If you experience an unexplained tingling in your hands, feet or fingers, and you believe that it may be symptoms of MS, contact your physician immediately. He or she may be able to assess the cause of the tingling and determine whether it is an indication of an underlying medical condition or a symptom of another neurological problem. A diagnosis of MS can be made by a neurosurgeon during an MRI examination of your brain. However, if you suspect that you have MS, it is important to seek medical help as soon as possible to prevent further damage to your nervous system.
Many people with MS experience pain, numbness or tingling of one or more of their extremities. This pain and numbness usually occurred after you’ve had a cold or flu.
If you experience pain in one or more of your extremities, check with your physician as soon as possible to determine the cause of your discomfort and to establish a treatment plan that works best for your particular case.
As you probably already know, pain and inflammation are common symptoms of multiple sclerosis. If you experience chronic pain or inflammation of the joints, muscles or tissues of your body, you should consult with your physician as soon as possible to determine the cause of your pain and inflammation and to establish a treatment plan that will address those specific symptoms. While painkillers may help reduce your pain and inflammation, medications that treat multiple sclerosis often have side effects that may affect other parts of your body.

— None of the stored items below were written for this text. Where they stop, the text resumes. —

Lemma unregistered_repository_rejected_witness :
  @ResolveChartVersionAndGetRepo platform Demo.externals never "nowhere/foo" "" world0 =
  (Some (mkURL "" "" None "" "nowhere/foo" "" false "" ""), None, None,
   Some (Errorf "repo %s not found" ["nowhere"])) /\
  @ResolveChartVersionAndGetRepo platform Demo.externals never "mirror/mysql" "" world_blank =
  (Some (mkURL "" "" None "" "mirror/mysql" "" false "" ""), None, None,
   Some (Errorf "no URL found for repository %s" ["mirror"])).
Proof.
  split.
  - apply (proj1 (@unregistered_repository_rejected platform Demo.externals never
             "nowhere/foo" "" world0 (mkURL "" "" None "" "nowhere/foo" "" false "" "")
             (mkRepoFile [stable; mirror]) (fresh_getter "nowhere/foo" "" "" "")
             "nowhere" "foo" ltac:(repeat split; evaluate))).
    intros rc [<-|[<-|[]]]; discriminate.
  - apply (proj2 (@unregistered_repository_rejected platform Demo.externals never
             "mirror/mysql" "" world_blank
             (mkURL "" "" None "" "mirror/mysql" "" false "" "")
             (mkRepoFile [stable; blank; mirror]) (fresh_getter "mirror/mysql" "" "" "")
             "mirror" "mysql" ltac:(repeat split; evaluate))
             [stable] blank [mirror] eq_refl).
    + intros x [<-|[]]. discriminate.
    + reflexivity.
    + reflexivity.
Defined.

Lemma index_failures_reported_witness :
  @ResolveChartVersionAndGetRepo platform Demo.externals never "ghost/x" "" world_ghost =
  (Some (mkURL "" "" None "" "ghost/x" "" false "" ""),
   Some (mkChartRepository (Some ghost)
           (GetterHTTP (fresh_getter (EntryURL ghost) "" "" ""))),
   Some (fresh_getter "ghost/x" "" "" ""),
   Some (Wrap (Foreign "/home/helm/repository/cache/ghost-index.yaml: no such file")
              no_cached_repo)) /\
  @ResolveChartVersionAndGetRepo platform Demo.externals never "stable/nope" "1.0" world0 =
  (Some (mkURL "" "" None "" "stable/nope" "" false "" ""),
   Some stable_repository,
   Some (mkHTTPGetter ("stable/nope", "", "", "") "alice" "s3cret"),
   Some (Wrapf (Foreign "no chart name found")
           "chart %q matching %s not found in %s index. (try 'helm repo update')"
           ["nope"; "1.0"; "stable"])).
Proof.
  split.
  - apply (proj1 (@index_failures_reported platform Demo.externals never
             "ghost/x" "" world_ghost (mkURL "" "" None "" "ghost/x" "" false "" "")
             (mkRepoFile [stable; ghost; mirror]) (fresh_getter "ghost/x" "" "" "")
             "ghost" "x" ghost _
             ltac:(repeat split; evaluate) ltac:(evaluate) ltac:(evaluate))).
    evaluate.
  - apply (proj2 (@index_failures_reported platform Demo.externals never
             "stable/nope" "1.0" world0
             (mkURL "" "" None "" "stable/nope" "" false "" "")
             (mkRepoFile [stable; mirror]) (fresh_getter "stable/nope" "" "" "")
             "stable" "nope" stable stable_repository
             ltac:(repeat split; evaluate) ltac:(evaluate) ltac:(evaluate))
             stable_index); evaluate.
Defined.

Lemma absolute_candidate_kept_witness :
  @ResolveChartVersionAndGetRepo platform Demo.externals never "mirror/mysql" "" world0 =
  (Some mysql_final, Some mirror_repository,
   Some (mkHTTPGetter ("mirror/mysql", "", "", "") "bob" "hunter2"), None).
Proof.
  apply (@absolute_candidate_kept platform Demo.externals never "mirror/mysql" ""
           world0 _ (fresh_getter "mirror/mysql" "" "" "") mirror mirror_repository
           mysql mysql_url [foo_url] mysql_final mirror_mysql_matched);
    evaluate.
Defined.

Lemma successful_resolution_is_complete_witness :
  is_Some (Some foo_final) /\ is_Some (Some stable_repository) /\
  is_Some (Some stable_getter).
Proof.
  apply (proj1 (@successful_resolution_is_complete platform Demo.externals never
                  "stable/foo" "" world0)).
  evaluate.
Defined.

Lemma matched_repository_keeps_its_client_witness :
  exists u g err,
    @ResolveChartVersionAndGetRepo platform Demo.externals never "stable/foo" "" world0
      = (u, Some stable_repository, g, err) /\
    Config stable_repository = Some stable /\
    @newClient platform Demo.externals stable tt world0 = Ok (Client stable_repository).
Proof.
  exact (@matched_repository_keeps_its_client platform Demo.externals never
           "stable/foo" "" world0 _ _ stable stable_repository foo stable_foo_matched).
Defined.

Lemma never_touches_only_the_archive_witness :
  (trace (snd (@DownloadTo platform Demo.externals never "stable/foo" "" "/tmp"
                 (@start platform world0))) = [] \/
   exists u r g data,
     @ResolveChartVersionAndGetRepo platform Demo.externals never "stable/foo" "" world0
       = (Some u, Some r, Some g, None) /\
     trace (snd (@DownloadTo platform Demo.externals never "stable/foo" "" "/tmp"
                   (@start platform world0)))
       `prefix_of` [@archive_request platform Demo.externals u g;
                    @archive_write platform Demo.externals "/tmp" u data]) /\
  (forall path ver,
     fst (@DownloadTo platform Demo.externals never "stable/foo" "" "/tmp" (@start platform world0))
       = (path, ver, None) ->
     ver = Some empty_Verification).
Proof.
  exact (@never_touches_only_the_archive platform Demo.externals never
           "stable/foo" "" "/tmp" world0 eq_refl).
Defined.

Lemma success_means_archive_written_witness :
  exists u r g data w1 w2 tl,
    @ResolveChartVersionAndGetRepo platform Demo.externals
      (downloader VerifyIfPossible "" "") "stable/foo" "" world0
      = (Some u, Some r, Some g, None) /\
    @Getter_Get platform Demo.externals (GetterHTTP g)
      (@url_String platform Demo.externals u) world0 = (Ok data, w1) /\
    @ioutil_WriteFile platform Demo.externals
      (@destination platform Demo.externals "/tmp" u) data w1 = (None, w2) /\
    "/tmp/foo-1.2.3.tgz" = @destination platform Demo.externals "/tmp" u /\
    trace (snd foo_run) =
      @archive_request platform Demo.externals u g
      :: @archive_write platform Demo.externals "/tmp" u data :: tl.
Proof.
  apply (@success_means_archive_written platform Demo.externals
           (downloader VerifyIfPossible "" "") "stable/foo" "" "/tmp" world0
           "/tmp/foo-1.2.3.tgz" (Some empty_Verification)).
  evaluate.
Defined.

Lemma archive_failures_are_fatal_witness :
  @DownloadTo platform Demo.externals always "mirror/mysql" "" "/tmp" (@start platform world0) =
  (("", None, Some (Foreign ("404 " +:+ mysql_url))),
   @mkState platform world0
     [@archive_request platform Demo.externals mysql_final
        mysql_getter]) /\
  @DownloadTo platform Faulty.externals always "stable/foo" "" "/readonly" (@start platform world0) =
  ((@destination platform Faulty.externals "/readonly" foo_final, None,
    Some (Foreign "permission denied")),
   @mkState platform world0
     [@archive_request platform Faulty.externals foo_final stable_getter;
      @archive_write platform Faulty.externals "/readonly" foo_final "FOO"]).
Proof.
  split.
  - apply (proj1 (@archive_failures_are_fatal platform Demo.externals always
             "mirror/mysql" "" "/tmp" world0 mysql_final mirror_repository
             mysql_getter
             ltac:(evaluate))).
    evaluate.
  - apply (proj2 (@archive_failures_are_fatal platform Faulty.externals always
             "stable/foo" "" "/readonly" world0 foo_final stable_repository
             stable_getter ltac:(evaluate)) "FOO" world0); evaluate.
Defined.

Lemma provenance_write_failure_is_fatal_witness :
  @DownloadTo platform Faulty.externals later "stable/qux" "" "/halfway" (@start platform world0) =
  ((@destination platform Faulty.externals "/halfway" qux_final, None,
    Some (Foreign "permission denied")),
   @mkState platform (written "/halfway/qux-0.1.0.tgz" "QUX" world0)
     [@archive_request platform Faulty.externals qux_final stable_getter;
      @archive_write platform Faulty.externals "/halfway" qux_final "QUX";
      @provenance_request platform Faulty.externals qux_final stable_repository;
      @provenance_write platform Faulty.externals "/halfway" qux_final "signed:QUUX"]).
Proof.
  apply (@provenance_write_failure_is_fatal platform Faulty.externals later
           "stable/qux" "" "/halfway" world0 qux_final stable_repository stable_getter
           ltac:(evaluate) "QUX" world0 (written "/halfway/qux-0.1.0.tgz" "QUX" world0)
           ltac:(evaluate) ltac:(evaluate)
           "signed:QUUX" (written "/halfway/qux-0.1.0.tgz" "QUX" world0)
           ltac:(evaluate)); settle.
Defined.

Lemma later_stores_provenance_unverified_witness :
  @DownloadTo platform Demo.externals later "stable/qux" "" "/tmp" (@start platform world0) =
  ((@destination platform Demo.externals "/tmp" qux_final,
    Some empty_Verification, None),
   @mkState platform (written "/tmp/qux-0.1.0.tgz.prov" "signed:QUUX"
              (written "/tmp/qux-0.1.0.tgz" "QUX" world0))
     [@archive_request platform Demo.externals qux_final stable_getter;
      @archive_write platform Demo.externals "/tmp" qux_final "QUX";
      @provenance_request platform Demo.externals qux_final stable_repository;
      @provenance_write platform Demo.externals "/tmp" qux_final "signed:QUUX"]).
Proof.
  apply (@later_stores_provenance_unverified platform Demo.externals later
           "stable/qux" "" "/tmp" world0 qux_final stable_repository stable_getter
           ltac:(evaluate) "QUX" world0 (written "/tmp/qux-0.1.0.tgz" "QUX" world0)
           ltac:(evaluate) ltac:(evaluate)
           "signed:QUUX" (written "/tmp/qux-0.1.0.tgz" "QUX" world0)
           ltac:(evaluate)); settle.
Defined.

Lemma verified_download_returns_verification_witness :
  @DownloadTo platform Demo.externals always "stable/qux" "" "/tmp" (@start platform world_signed) =
  ((@destination platform Demo.externals "/tmp" qux_final,
    Some (mkVerification (Some "pubring.gpg") "QUX" "/tmp/qux-0.1.0.tgz"), None),
   @mkState platform world_stored
     [@archive_request platform Demo.externals qux_final stable_getter;
      @archive_write platform Demo.externals "/tmp" qux_final "QUX";
      @provenance_request platform Demo.externals qux_final stable_repository;
      @provenance_write platform Demo.externals "/tmp" qux_final "signed:QUX";
      @verification platform Demo.externals always "/tmp" qux_final]).
Proof.
  apply (@verified_download_returns_verification platform Demo.externals always
           "stable/qux" "" "/tmp" world_signed qux_final stable_repository stable_getter
           ltac:(evaluate) "QUX" world_signed
           (written "/tmp/qux-0.1.0.tgz" "QUX" world_signed)
           ltac:(evaluate) ltac:(evaluate)
           "signed:QUX" (written "/tmp/qux-0.1.0.tgz" "QUX" world_signed)
           ltac:(evaluate) world_stored ltac:(evaluate)); settle.
Defined.

Lemma verifier_success_requires_witness :
  exists fi fi' sig,
    @os_Stat platform Demo.externals "/tmp/qux-0.1.0.tgz" world_stored = Ok fi /\
    IsDir fi = false /\
    @isTar platform Demo.externals "/tmp/qux-0.1.0.tgz" = true /\
    @os_Stat platform Demo.externals ("/tmp/qux-0.1.0.tgz" +:+ ".prov") world_stored
      = Ok fi' /\
    @provenance_NewFromKeyring platform Demo.externals "pubring.gpg" "" world_stored
      = Ok sig /\
    @Signatory_Verify platform Demo.externals sig "/tmp/qux-0.1.0.tgz"
      ("/tmp/qux-0.1.0.tgz" +:+ ".prov") world_stored
      = (Some (mkVerification (Some "pubring.gpg") "QUX" "/tmp/qux-0.1.0.tgz"), None).
Proof.
  apply (@verifier_success_requires platform Demo.externals "/tmp/qux-0.1.0.tgz"
           "pubring.gpg" (@start platform world_stored)
           (Some (mkVerification (Some "pubring.gpg") "QUX" "/tmp/qux-0.1.0.tgz"))).
  evaluate.
Defined.

Lemma verifier_rejections_witness :
  fst (@VerifyChart platform Faulty.externals "/tmp/unpacked.tgz" "pubring.gpg"
         (@start platform world0))
    = (None, Some (New "unpacked charts cannot be verified")) /\
  fst (@VerifyChart platform Demo.externals "/tmp/qux-0.1.0.tgz.prov" "pubring.gpg"
         (@start platform world_stored))
    = (None, Some (New "chart must be a tgz file")) /\
  fst (@VerifyChart platform Demo.externals "/tmp/foo-1.2.3.tgz" "pubring.gpg"
         (@start platform (written "/tmp/foo-1.2.3.tgz" "FOO" world0)))
    = (None, Some (Wrapf (Foreign "/tmp/foo-1.2.3.tgz.prov: no such file")
                         "could not load provenance file %s"
                         ["/tmp/foo-1.2.3.tgz" +:+ ".prov"])).
Proof.
  split; [|split].
  - apply (proj1 (proj2 (@verifier_rejections platform Faulty.externals
             "/tmp/unpacked.tgz" "pubring.gpg" (@start platform world0))
             (mkFileInfo true) ltac:(evaluate))).
    reflexivity.
  - apply (proj1 (proj2 (proj2 (@verifier_rejections platform Demo.externals
             "/tmp/qux-0.1.0.tgz.prov" "pubring.gpg" (@start platform world_stored))
             (mkFileInfo false) ltac:(evaluate)) eq_refl)).
    evaluate.
  - apply (proj1 (proj2 (proj2 (proj2 (@verifier_rejections platform Demo.externals
             "/tmp/foo-1.2.3.tgz" "pubring.gpg"
             (@start platform (written "/tmp/foo-1.2.3.tgz" "FOO" world0)))
             (mkFileInfo false) ltac:(evaluate)) eq_refl) ltac:(evaluate))).
    evaluate.
Defined.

If you experience unexplained fever or chills, nausea, vomiting or abdominal pain, dizziness, fatigue, or a loss of bowel control, you should always contact your physician as soon as possible because these are signs of MS that need immediate medical attention. In some cases, a blood test can help your physician determine if your symptoms are caused by another condition, and determine whether you may have a neurological condition. If you experience these symptoms for more than two days in a row, or if you experience these symptoms even though you are healthy, or if you experience these symptoms on more than one day in a month, you should immediately contact your physician.
A doctor’s visit can make a big difference in your life when it comes to treating symptoms of multiple sclerosis. Because MS can affect you in so many ways, consulting a qualified physician can help you feel comfortable in a way that is usually lacking when your symptoms are not properly addressed. The proper diagnosis and the proper management of your condition can make a major impact on your quality of life.